Hi there.
I have a running 3D engine built in D3D (via SlimDX). To avoid interupting the rendering pipeline I have batched together many objects with the same material into bigger meshes (to reduce state switching). This have worked well and gives a good performance level for my need.
The issue I am running into is that I, during runtime, need to change material properties on some subsets of those larger batched meshes. I'm using the attribute buffer for that and it have been working reasonably well. I have been using a limited number of active attributes earlier (ca 5 per mesh), but now find the need to have much more variations on the materials (different shades of opacity/colorblends) and thus ending up with possibly hundred or more combinations. And since those changes happens during runtime I can't bundle them together before rendering starts. Sure I could re-construct meshes, but I rather not since it is slow and switching back and fourth between materials needs to be done at interactive speeds.
So my question is, what is the best route to take?
Should i implement a more robust attribute handling system that dynamically masks faces with available attribute IDs on demand and then resets them when done? I have heard that fragmentation in the attribute buffer generates added performance hit and I am also unsure about the performance hit of subsequent DrawSubset() calls with material switches in between (i.e when is too much and when should i optimize my attribute arrays?). Anyone with any experience on this?
My other idea is to use a parametrized pixel shader.
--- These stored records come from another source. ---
(** The fields both versions share, up to the object's size. *)
Definition from_header : reader
    (bytes * bytes * list Z * EncodingScheme * Compression * EncryptInfo * Checksum * Z) :=
  name ← from_string;
  object_id ← from_string;
  chunk_sizes ← from_vector 0 from_u32;
  expect_tag 1 (str "unexpected version2") ;;
  es ← from_EncodingScheme;
  compression ← from_Compression;
  encrypt_info ← from_EncryptInfo;
  checksum ← from_checksum;
  size ← from_u64;
  mret (name, object_id, chunk_sizes, es, compression, encrypt_info, checksum, size).

Definition from_body1 : reader Manifest :=
  '(name, object_id, chunk_sizes, es, compression, encrypt_info, checksum, size) ← from_header;
  expect_tag 1 (str "unexpected layout tag") ;;
  locations ← from_vector [] (from_vector (None, 0) from_fragment_location);
  expect_tag 1 (str "unexpected layout tag 2") ;;
  checksums ← from_chunks from_checksum;
  expect_tag 1 (str "unexpected layout tag 3") ;;
  packed_sizes ← from_vector [] (from_vector 0 from_u32);
  fragments ← mout (build_fragments (length checksums) locations checksums packed_sizes);
  version_id ← from_u32;
  max_disks ← from_u32;
  timestamp ← from_double;
  mret (Make_Manifest name object_id chunk_sizes es compression encrypt_info checksum size
          fragments version_id max_disks timestamp).

Definition from_body2 : reader Manifest :=
  '(name, object_id, chunk_sizes, es, compression, encrypt_info, checksum, size) ← from_header;
  expect_tag 1 (str "unexpected layout tag") ;;
  fragments ← from_chunks from_Fragment;
  mret (Make_Manifest name object_id chunk_sizes es compression encrypt_info checksum size
          fragments 0 0 double_1).

(** [from2]: the cursor and the flag [ok_to_continue], both of which the caller
    looks at after an exception. *)
Abbreviation reader2 := (M (message.t * bool)).
Definition rd {A} (r : reader A) : reader2 A := zoom fst (fun m s => (m, s.2)) r.
Definition set_ok (b : bool) : reader2 unit := modify (fun s => (s.1, b)).

Section with_snappy.
Context `{Snappy}.

Definition _from_version1 : reader2 Manifest :=
  compressed ← rd from_string;
  let real := snappy_Uncompress compressed in
  set_ok true ;;
  rd (on_nested (message.make (message_buffer.from_string real)) from_body1).

Definition _from_version2 : reader2 Manifest :=
  compressed_size ← rd from_u32;
  m_compressed ← rd (message.get_nested_message compressed_size);
  rd (message.skip compressed_size) ;;
  compressed ← rd (on_nested m_compressed (message.current compressed_size));
  let real := snappy_Uncompress compressed in
  set_ok true ;;
  rd (on_nested (message.make (message_buffer.from_string real)) from_body2).

Definition from2_Manifest : reader2 Manifest :=
  set_ok false ;;
  version ← rd from_u8;
  match version with
  | 1 => _from_version1
  | 2 => _from_version2
  | _ => mout (throw_deser (str "unexpecteded Manifest version"))
  end.

Definition from_Manifest : reader Manifest := fun msg =>
  let '(o, s) := from2_Manifest (msg, false) in (o, s.1).

(** The namespace id follows the manifest: when the manifest itself could not be
    understood but was delimited, the id is read all the same, so that the cursor
    is at the next entry, before the exception goes on. *)
Definition from2_ManifestWithNamespaceId : reader2 ManifestWithNamespaceId :=
  try_catch
    (mf ← from2_Manifest;
     ns ← rd from_x_uint64;
     mret (Make_ManifestWithNamespaceId mf ns))
    (fun e =>
       match e with
       | ExnDeserialisation _ =>
           ok ← gets snd;
           (when (ok : bool) do (rd from_x_uint64 ;; mret tt)) ;;
           mthrow e
       | _ => mthrow e
       end).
I don't need any fancy effects, just the bare minimum (current is the built in flat-shader with color only and transparency on some objects), so shader model 1 is more than enough for my needs. The idea here is to use one all-purpose shader and instead of switching material between calls just alter some shader parameters. But I don't know if this is faster than switching materials and/or if programmable shaders are slower than the build in ones (given the same result).
I'm also curious about the difference in performance hit between switching mesh or drawing different subsets in one big mesh (given the same number of material switches for both cases).
I understand that these questions might differ some between GFX-cards and their respective performance/age but I'm just looking for general guidelines here on what to focus most effort on (i.e what type of state switches/CPU-interference that gives the biggest GPU-hit). Memory is a concern also, so any implementations that duplicates whole (or large parts) of meshes are not possible for me.
My focus is performance on older(5y)/less capable/integrated GFX cards and not necessarily top of the line gamer cards or work station cards (like Quadro). Which I guess could make or break the solution using shaders depending on how good the shader performance is on a particular board.
Any and all suggestions and feedback are greatly appreciated.
Many thanks in advance!